Perlawanan terhadap Gus Dur menandai kegagalan awal reformasi Polri. Momentum membangun institusi sipil independen hilang. Polisi lebih loyal kepada kekuasaan politik daripada konstitusi dan hukum.
Dua dekade berlalu, bayang-bayang sejarah itu kembali muncul. Presiden Prabowo Subianto kini membawa mandat besar, membersihkan Polri dari kultur transaksional, koruptif, serta menariknya kembali ke khitah sebagai aparat sipil netral.
Namun tanda resistensi mulai tampak. Munculnya dualisme tim reformasi Polri ditafsir sebagai bentuk “perlawanan senyap”.

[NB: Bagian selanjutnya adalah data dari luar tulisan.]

(** X9. Over the reals, a tracker whose tail length is zero leaves a chain
    of [n_points + 1] copies of its start point. *)
Theorem zero_tail_length_keeps_the_chain_at_start (boxFilter : Z -> grid R -> grid R)
    (image : grid R) (t : TailTracker R) (x y n : Z) :
  start_point t = Some (x, y) -> tail_length t = Some 0%Z -> n_points t = Some n ->
  n <> 0%Z -> concat image <> [] ->
  points_array (fst (track boxFilter image t)) = repeat (x, y) (S (Z.to_nat n)) /\
  points (fst (track boxFilter image t)) = repeat (x, y) (S (Z.to_nat n)).
Proof.
  intros Hs Hl Hn Hn0 Himage.
  pose proof (track_zero_spacing boxFilter image t x y n Hs Hl Hn Hn0 Himage) as H.
  split; [exact H|].
  destruct (np_max_returns image Himage) as [m Hm].
  destruct (track_returns boxFilter image t x y 0 n m Hs Hl Hn Hn0 Hm)
    as (pts' & angle & _ & _ & _ & Hp & Ha).
  now rewrite Hp, <- Ha.
Qed.

Lemma slice_from_neg_map {A B : Type} (g : A -> B) (k : Z) (l : list A) :
  slice_from_neg k (map g l) = map g (slice_from_neg k l).
Proof. unfold slice_from_neg. rewrite length_map. destruct (0 <? k)%Z; apply skipn_map. Qed.

Lemma spec_mean_shift (d : Z) (col : list Z) :
  col <> [] -> spec_mean (map (fun z => (z + d)%Z) col) = spec_mean col + IZR d.
Proof.
  intros Hcol. unfold spec_mean, len. rewrite length_map.
  assert (IZR (Z.of_nat (length col)) <> 0) as Hn.
  { apply not_0_IZR. destruct col; [congruence|simpl; lia]. }
  assert (fold_right Z.add 0%Z (map (fun z => (z + d)%Z) col) =
          (fold_right Z.add 0%Z col + Z.of_nat (length col) * d)%Z) as ->.
  { clear. induction col as [|z col IH]; [reflexivity|].
    cbn [map fold_right length]. rewrite IH. lia. }
  rewrite plus_IZR, mult_IZR. field. assumption.
Qed.

(** X10. Over the reals, [compute_tail_angle] with a tip window of at
    least one point does not change when every point of the chain is
    moved by the same integer offset. *)
Theorem tail_angle_is_translation_invariant (chain : list point) (k : Z) (b : R)
    (d : point) :
  chain <> [] -> (1 <= k)%Z ->
  compute_tail_angle (map (shift d) chain) k b = compute_tail_angle chain k b.
Proof.
  intros Hchain Hk. destruct chain as [|p0 chain]; [congruence|].
  unfold compute_tail_angle. rewrite slice_from_neg_map.
  assert (slice_from_neg k (p0 :: chain) <> []) as Htip.
  { unfold slice_from_neg. destruct (Z.ltb_spec 0 k) as [_|Hle]; [|lia].
    intros Hnil. apply (f_equal (@length point)) in Hnil. rewrite length_skipn in Hnil.
    cbn [length] in Hnil. lia. }
  set (tip := slice_from_neg k (p0 :: chain)) in *.
  cbn [map item nth_error of_option obind fst snd].
  rewrite !map_map. rewrite !mean_spec.
  change (map (fun x => fst (shift d x)) tip) with (map (fun x => (fst x + fst d)%Z) tip).
  change (map (fun x => snd (shift d x)) tip) with (map (fun x => (snd x + snd d)%Z) tip).
  rewrite <- (map_map fst (fun z => (z + fst d)%Z)), <- (map_map snd (fun z => (z + snd d)%Z)).
  rewrite !spec_mean_shift by (destruct tip; [congruence|discriminate]).
  cbn [fsub fopp fcos fsin farctan2 of_int arith R_Float64 R_FloatArith shift fst snd].
  rewrite !plus_IZR. f_equal. f_equal; lra.
Qed.

Local Close Scope R_scope.

Section SeedAndTrack.
Context {F : Type} {FL : Float64 F}.
Variable boxFilter : Z -> grid F -> grid F.

(** X11. The tracker that [from_points] makes returns [None] from [track]
    when it was given no number of points; given [n >= 1] it tracks a frame
    with a sample into [n + 1] points from the first of the two points.  It
    has the kernel size and the number of tip points passed on, the lowered
    background name and the matching function. *)
Theorem from_points_tracker_tracks (p0 p1 : point) (n : option Z) (bg : string)
    (k tip : Z) (image : grid F) :
  (n = None ->
   track boxFilter image (from_points p0 p1 n bg k tip) =
     (from_points p0 p1 n bg k tip, Return None)) /\
  (forall m, n = Some m -> 1 <= m -> concat image <> [] ->
     exists angle,
       snd (track boxFilter image (from_points p0 p1 n bg k tip)) = Return (Some angle) /\
       len (points_array (fst (track boxFilter image (from_points p0 p1 n bg k tip))))
         = m + 1 /\
       nth_error (points_array (fst (track boxFilter image (from_points p0 p1 n bg k tip)))) 0
         = Some p0) /\
  ksize (from_points p0 p1 n bg k tip) = k /\
  n_tip_points (from_points p0 p1 n bg k tip) = tip /\
  _background (from_points p0 p1 n bg k tip) = lower bg /\
  background_in_sync (from_points p0 p1 n bg k tip).
Proof.
  split; [|split; [|repeat split]].
  - intros ->. apply track_unconfigured. right. right. reflexivity.
  - intros m -> Hm Himage. destruct p0 as [x y].
    destruct (np_max_returns image Himage) as [mx Hmx].
    destruct (track_returns boxFilter image
                (from_points (x, y) p1 (Some m) bg k tip) x y _ m mx
                eq_refl eq_refl eq_refl ltac:(lia) Hmx)
      as (pts' & angle & Hlen & _ & Hret & _ & ->).
    exists angle. repeat split; [assumption|].
    unfold len. simpl length. lia.
Qed.

End SeedAndTrack.

Local Open Scope R_scope.

(** X12. Over the reals, [from_points] gives a tail length of zero exactly
    when the two points coincide; the start angle is then zero and [track]
    leaves a chain of copies of that point. *)
Theorem coinciding_points_give_a_still_chain (boxFilter : Z -> grid R -> grid R)
    (p0 p1 : point) (n : Z) (bg : string) (k tip : Z) (image : grid R) :
  (tail_length (from_points p0 p1 (Some n) bg k tip : TailTracker R) = Some 0%Z <-> p0 = p1) /\
  start_angle (from_points p0 p0 (Some n) bg k tip : TailTracker R) = 0 /\
  (n <> 0%Z -> concat image <> [] ->
   points_array (fst (track boxFilter image (from_points p0 p0 (Some n) bg k tip)))
     = repeat p0 (S (Z.to_nat n))).
Proof.
  split; [|split].
  - rewrite tail_length_of_from_points. destruct p0 as [x0 y0], p1 as [x1 y1]. cbn [fst snd].
    split.
    + intros H. injection H as H.
      pose proof (Z.square_nonneg (x1 - x0)) as Hx.
      pose proof (Z.square_nonneg (y1 - y0)) as Hy.
      set (a := ((x1 - x0) * (x1 - x0))%Z) in *. set (b := ((y1 - y0) * (y1 - y0))%Z) in *.
      assert (0 <= a + b)%Z as Hm by lia.
      pose proof (Z.sqrt_spec (a + b) Hm) as Hs. rewrite H in Hs. simpl in Hs.
      assert (a = 0)%Z as Hx0 by lia. assert (b = 0)%Z as Hy0 by lia.
      unfold a in Hx0. unfold b in Hy0.
      apply Z.mul_eq_0 in Hx0, Hy0. f_equal; lia.
    + intros H. injection H as <- <-. rewrite !Z.sub_diag. reflexivity.
  - unfold from_points, init, background_setter.
    cbn [start_angle set_background_attrs fst snd].
    rewrite !Z.sub_diag. cbn [farctan2 of_int arith R_Float64 R_FloatArith Z.opp].
    unfold Ratan2. destruct (Rlt_dec 0 0) as [H|_]; [lra|reflexivity].
  - intros Hn Himage. destruct p0 as [x y].
    apply (track_zero_spacing boxFilter image _ x y n); try assumption; try reflexivity.
    rewrite tail_length_of_from_points. cbn [fst snd]. now rewrite !Z.sub_diag.
Qed.

Local Close Scope R_scope.

Section ChainInBounds.
Context {F : Type} {FL : Float64 F}.
Variable boxFilter : Z -> grid F -> grid F.

(** The pixel that a search step selects was read from the buffer. *)
Lemma step_result_indexable (f : minmax) (buf : grid F) (sp : F) (x y : Z)
    (arc : list F) (x' y' : Z) (arc' : list F) :
  rectangular buf ->
  step_result f buf sp x y arc = Return (x', y', arc') ->
  indexable buf (x', y').
Proof.
  intros Hrect Hstep.
  destruct (step_result_candidate f buf sp x y arc x' y' arc' Hstep)
    as (idx & a & Hx & Hy & _ & _).
  unfold indexable. cbn [fst snd].
  destruct (index_ok_dec (width buf) x') as [Hxok|Hxbad];
    [destruct (index_ok_dec (height buf) y') as [Hyok|Hybad]; [now split|]|].
  - exfalso.
    assert (take buf (arc_ys sp y arc) (arc_xs sp x arc) = Raise IndexError) as Hbad.
    { apply take_raises_iff; [assumption|now rewrite arc_xs_length, arc_ys_length|].
      exists idx, y', x'. repeat split; try assumption. intros [H _]. contradiction. }
    unfold step_result in Hstep. rewrite Hbad in Hstep. discriminate.
  - exfalso.
    assert (take buf (arc_ys sp y arc) (arc_xs sp x arc) = Raise IndexError) as Hbad.
    { apply take_raises_iff; [assumption|now rewrite arc_xs_length, arc_ys_length|].
      exists idx, y', x'. repeat split; try assumption. intros [_ H]. contradiction. }
    unfold step_result in Hstep. rewrite Hbad in Hstep. discriminate.
Qed.

Lemma chain_loop_indexable (f : minmax) (buf : grid F) (sp : F) (p0 : point) (n : nat) :
  rectangular buf ->
  forall x y arc (pts : list point),
    pts <> [] ->
    (forall q, In q pts -> q = p0 \/ indexable buf q) ->
    forall q, In q (fst (chain_loop f buf sp n x y arc pts)) ->
              q = p0 \/ indexable buf q.
Proof.
  intros Hrect. induction n as [|n IH]; intros x y arc pts Hne Hpts; [exact Hpts|].
  cbn [chain_loop].
  destruct (step_result f buf sp x y arc) as [[[x' y'] arc']|e] eqn:Hstep.
  - apply IH; [now destruct pts|]. intros q Hq. apply in_app_or in Hq.
    destruct Hq as [Hq|[<-|[]]]; [now apply Hpts|].
    right. eapply step_result_indexable; eassumption.
  - destruct e; try exact Hpts.
    rewrite (@last_item_returns point pts p0 Hne).
    apply IH; [now destruct pts|]. intros q Hq. apply in_app_or in Hq.
    destruct Hq as [Hq|[<-|[]]]; [now apply Hpts|].
    apply Hpts. destruct (exists_last Hne) as (l & a & ->).
    rewrite last_last. apply in_or_app. right. now left.
Qed.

Jika dulu perlawanan bersifat terbuka Bimantoro terang-terangan menolak perintah presiden, kini bentuknya bisa lebih licin, memperlambat kebijakan, menggembosi instruksi dari dalam, atau memainkan opini publik untuk mengaburkan arah reformasi. Bahaya perlawanan senyap justru lebih serius karena bekerja diam-diam, tapi melemahkan agenda reformasi dari akar.
Sejarah mengajarkan satu hal: saat Polri tidak loyal pada agenda reformasi, yang runtuh bukan hanya presiden, melainkan juga marwah institusi itu sendiri.
Karena itu, ujian terberat Prabowo bukan sekadar meneken regulasi atau membentuk tim reformasi, melainkan memastikan Polri tunduk pada konstitusi dan hukum, bukan pada elite politik.
Jika gagal, reformasi Polri kembali hanya akan jadi slogan kosong. Tapi jika berhasil, Prabowo bisa menuntaskan warisan yang dulu dimulai Gus Dur, membangun Polri sipil yang independen, profesional, dan dipercaya rakyat.
Kini, pertanyaannya jelas apakah Polri berani kembali ke rel reformasi, atau sekali lagi memilih jalan perlawanan kali ini dalam versi yang lebih senyap dan berbahaya?
Penulis: Agusto Sulistio
Jakarta, Minggu 28 September 2025, 20:45 Wib.